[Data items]
Lemma intrs_serve l1 b l2 s t :
  sys_ok s (l1 ++ b :: l2) -> y_procs s !! t = Some (PSleep b) ->
  exists s', nsteps intr (S (length l1)) s s' /\ sys_ok s' l2 /\ y_procs s' !! t = Some (PWake b).
Proof.
  revert s. induction l1 as [|a l1 IH]; intros s Hs Ht.
  all: pose proof (do_hw _ _ _ (so_driver _ _ Hs)) as Hhw; cbn in Hhw; destruct Hhw as (x & Hx & Hw).
  all: destruct (hw_finish_ex _ _ _ Hw) as [d Hd]; destruct (intr_step_ok s _ d Hs Hd) as (h & l' & He & Hs' & Hp).
  - injection He as <- <-. exists (do_intr d s). split; [|split; [done|]].
    + eapply nsteps_l; [by exists d|constructor].
    + rewrite Hp, list_lookup_fmap, Ht. cbn. by rewrite decide_True.
  - injection He as <- <-. pose proof (do_nodup _ _ _ (so_driver _ _ Hs)) as Hnd. cbn in Hnd. apply NoDup_cons in Hnd as [Ha _].
    destruct (IH (do_intr d s) Hs') as (s' & Hn & Hs'' & Ht').
    + rewrite Hp, list_lookup_fmap, Ht. cbn. rewrite decide_False; [done|]. intros [= ->]. apply Ha, elem_of_app. right. left.
    + exists s'. split; [|done]. eapply nsteps_l; [by exists d|exact Hn].
Qed.

(** C18: however processes that call [iderw] are interleaved with the interrupts of the
    controller, nothing panics or polls for ever; the requests are finished in the order in
    which they arrived, and those that are not finished are the queue threaded through the
    buffers; the processes asleep are exactly those with a request in the queue, and a woken
    one finds its buffer valid and returns; and the controller works on the first request of
    the queue, with the finished ones on the disks, or is idle if there is none. *)
Theorem ide_requests i n c s :
  unused i c -> rtc step (start i n c) s ->
  y_ok s = true /\
  (forall t b, y_procs s !! t = Some (PWake b) -> exists s', iderw_wait b (y_ide s) = Ret tt s') /\
  exists l, y_arr s = y_fin s ++ l /\ NoDup l /\ chain (qnext (y_ide s)) (idequeue (y_ide s)) l /\
    (forall b, b ∈ l <-> exists t, y_procs s !! t = Some (PSleep b)) /\
    match l with
    | [] => hw_idle (y_disks s) (hw (y_ide s))
    | b :: _ => exists x, ib (y_ide s) !! b = Some x /\ hw_working (y_disks s) (req x) (hw (y_ide s))
    end.
Proof.
  intros Hi Hs. destruct (reachable_ok i n c s Hi Hs) as [l Hl]. split; [apply (so_ok _ _ Hl)|]. split.
  - intros t b Hb. destruct (so_wake _ _ Hl t b Hb) as (_ & x & Hx & Hf). exists (y_ide s).
    unfold iderw_wait, mbind, K_bind, buf_at, arr_get. rewrite Hx. cbn [mret K_ret]. by rewrite Hf.
  - exists l. split; [apply (so_order _ _ Hl)|]. split; [apply (do_nodup _ _ _ (so_driver _ _ Hl))|].
    split; [apply (do_chain _ _ _ (so_driver _ _ Hl))|]. split; [|apply (do_hw _ _ _ (so_driver _ _ Hl))].
    intros b. split; [apply (so_queue _ _ Hl)|]. intros [t Ht]. by apply (so_sleep _ _ Hl t).
Qed.

(** C20: a process asleep in [iderw] is served: with the requests that wait the controller
    goes on to raise interrupts, and after as many as there are requests up to its own the
    process is awake and returns when it runs. *)
Theorem request_served i n c s t b :
  unused i c -> rtc step (start i n c) s -> y_procs s !! t = Some (PSleep b) ->
  exists l1 l2 s', y_arr s = y_fin s ++ l1 ++ b :: l2 /\ nsteps intr (S (length l1)) s s' /\
    y_procs s' !! t = Some (PWake b) /\ step s' (do_resume t b s') /\ y_procs (do_resume t b s') !! t = Some PRun.
Proof.
  intros Hi Hs Ht. destruct (reachable_ok i n c s Hi Hs) as [l Hl].
  pose proof (so_sleep _ _ Hl t b Ht) as (l1 & l2 & ->)%list_elem_of_split. destruct (intrs_serve l1 b l2 s t Hl Ht) as (s' & Hn & Hs' & Ht').
  exists l1, l2, s'. split; [apply (so_order _ _ Hl)|]. split; [done|]. split; [done|]. split; [by constructor|].
  destruct (resume_ok s' l2 t b Hs' Ht') as [-> _]. cbn. apply list_lookup_insert_eq. by eapply lookup_lt_Some.
Qed.

(** ** The driver and the disk in memory *)

(** The same buffers and the same contents of disk 1. *)
Record same_disk (m : bst) (i : ide D) (c : disks) : Prop := {
  sd_bufs : bufs m = ib i;
  sd_disk : forall n, 0 <= n < FSSIZE -> disk m !!! n = c 1 n
}.

Lemma flags_commute f : Z.lor (Z.land f (Z.lnot B_DIRTY)) B_VALID = sync_flags f.
Proof. unfold sync_flags. rewrite Z.land_lor_distr_l. by change (Z.land B_VALID (Z.lnot B_DIRTY)) with B_VALID. Qed.

Lemma clean_flags f : Z.land f B_DIRTY = 0 -> Z.land f (Z.lnot B_DIRTY) = f.
Proof.
  intros Hf. apply Z.bits_inj'. intros n Hn. rewrite Z.land_spec, Z.lnot_spec by done.
  assert (Z.testbit (Z.land f B_DIRTY) n = false) as Hb by (rewrite Hf; apply Z.testbit_0_l). rewrite Z.land_spec in Hb.
  by destruct (Z.testbit f n), (Z.testbit B_DIRTY n).
Qed.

**What to do:**
Each entry above is to be transcribed without alteration.

**Output below:**
Lemma intrs_serve l1 b l2 s t :
  sys_ok s (l1 ++ b :: l2) -> y_procs s !! t = Some (PSleep b) ->
  exists s', nsteps intr (S (length l1)) s s' /\ sys_ok s' l2 /\ y_procs s' !! t = Some (PWake b).
Proof.
  revert s. induction l1 as [|a l1 IH]; intros s Hs Ht.
  all: pose proof (do_hw _ _ _ (so_driver _ _ Hs)) as Hhw; cbn in Hhw; destruct Hhw as (x & Hx & Hw).
  all: destruct (hw_finish_ex _ _ _ Hw) as [d Hd]; destruct (intr_step_ok s _ d Hs Hd) as (h & l' & He & Hs' & Hp).
  - injection He as <- <-. exists (do_intr d s). split; [|split; [done|]].
    + eapply nsteps_l; [by exists d|constructor].
    + rewrite Hp, list_lookup_fmap, Ht. cbn. by rewrite decide_True.
  - injection He as <- <-. pose proof (do_nodup _ _ _ (so_driver _ _ Hs)) as Hnd. cbn in Hnd. apply NoDup_cons in Hnd as [Ha _].
    destruct (IH (do_intr d s) Hs') as (s' & Hn & Hs'' & Ht').
    + rewrite Hp, list_lookup_fmap, Ht. cbn. rewrite decide_False; [done|]. intros [= ->]. apply Ha, elem_of_app. right. left.
    + exists s'. split; [|done]. eapply nsteps_l; [by exists d|exact Hn].
Qed.

(** C18: however processes that call [iderw] are interleaved with the interrupts of the
    controller, nothing panics or polls for ever; the requests are finished in the order in
    which they arrived, and those that are not finished are the queue threaded through the
    buffers; the processes asleep are exactly those with a request in the queue, and a woken
    one finds its buffer valid and returns; and the controller works on the first request of
    the queue, with the finished ones on the disks, or is idle if there is none. *)
Theorem ide_requests i n c s :
  unused i c -> rtc step (start i n c) s ->
  y_ok s = true /\
  (forall t b, y_procs s !! t = Some (PWake b) -> exists s', iderw_wait b (y_ide s) = Ret tt s') /\
  exists l, y_arr s = y_fin s ++ l /\ NoDup l /\ chain (qnext (y_ide s)) (idequeue (y_ide s)) l /\
    (forall b, b ∈ l <-> exists t, y_procs s !! t = Some (PSleep b)) /\
    match l with
    | [] => hw_idle (y_disks s) (hw (y_ide s))
    | b :: _ => exists x, ib (y_ide s) !! b = Some x /\ hw_working (y_disks s) (req x) (hw (y_ide s))
    end.
Proof.
  intros Hi Hs. destruct (reachable_ok i n c s Hi Hs) as [l Hl]. split; [apply (so_ok _ _ Hl)|]. split.
  - intros t b Hb. destruct (so_wake _ _ Hl t b Hb) as (_ & x & Hx & Hf). exists (y_ide s).
    unfold iderw_wait, mbind, K_bind, buf_at, arr_get. rewrite Hx. cbn [mret K_ret]. by rewrite Hf.
  - exists l. split; [apply (so_order _ _ Hl)|]. split; [apply (do_nodup _ _ _ (so_driver _ _ Hl))|].
    split; [apply (do_chain _ _ _ (so_driver _ _ Hl))|]. split; [|apply (do_hw _ _ _ (so_driver _ _ Hl))].
    intros b. split; [apply (so_queue _ _ Hl)|]. intros [t Ht]. by apply (so_sleep _ _ Hl t).
Qed.

(** C20: a process asleep in [iderw] is served: with the requests that wait the controller
    goes on to raise interrupts, and after as many as there are requests up to its own the
    process is awake and returns when it runs. *)
Theorem request_served i n c s t b :
  unused i c -> rtc step (start i n c) s -> y_procs s !! t = Some (PSleep b) ->
  exists l1 l2 s', y_arr s = y_fin s ++ l1 ++ b :: l2 /\ nsteps intr (S (length l1)) s s' /\
    y_procs s' !! t = Some (PWake b) /\ step s' (do_resume t b s') /\ y_procs (do_resume t b s') !! t = Some PRun.
Proof.
  intros Hi Hs Ht. destruct (reachable_ok i n c s Hi Hs) as [l Hl].
  pose proof (so_sleep _ _ Hl t b Ht) as (l1 & l2 & ->)%list_elem_of_split. destruct (intrs_serve l1 b l2 s t Hl Ht) as (s' & Hn & Hs' & Ht').
  exists l1, l2, s'. split; [apply (so_order _ _ Hl)|]. split; [done|]. split; [done|]. split; [by constructor|].
  destruct (resume_ok s' l2 t b Hs' Ht') as [-> _]. cbn. apply list_lookup_insert_eq. by eapply lookup_lt_Some.
Qed.

(** ** The driver and the disk in memory *)

(** The same buffers and the same contents of disk 1. *)
Record same_disk (m : bst) (i : ide D) (c : disks) : Prop := {
  sd_bufs : bufs m = ib i;
  sd_disk : forall n, 0 <= n < FSSIZE -> disk m !!! n = c 1 n
}.

Lemma flags_commute f : Z.lor (Z.land f (Z.lnot B_DIRTY)) B_VALID = sync_flags f.
Proof. unfold sync_flags. rewrite Z.land_lor_distr_l. by change (Z.land B_VALID (Z.lnot B_DIRTY)) with B_VALID. Qed.

Lemma clean_flags f : Z.land f B_DIRTY = 0 -> Z.land f (Z.lnot B_DIRTY) = f.
Proof.
  intros Hf. apply Z.bits_inj'. intros n Hn. rewrite Z.land_spec, Z.lnot_spec by done.
  assert (Z.testbit (Z.land f B_DIRTY) n = false) as Hb by (rewrite Hf; apply Z.testbit_0_l). rewrite Z.land_spec in Hb.
  by destruct (Z.testbit f n), (Z.testbit B_DIRTY n).
Qed.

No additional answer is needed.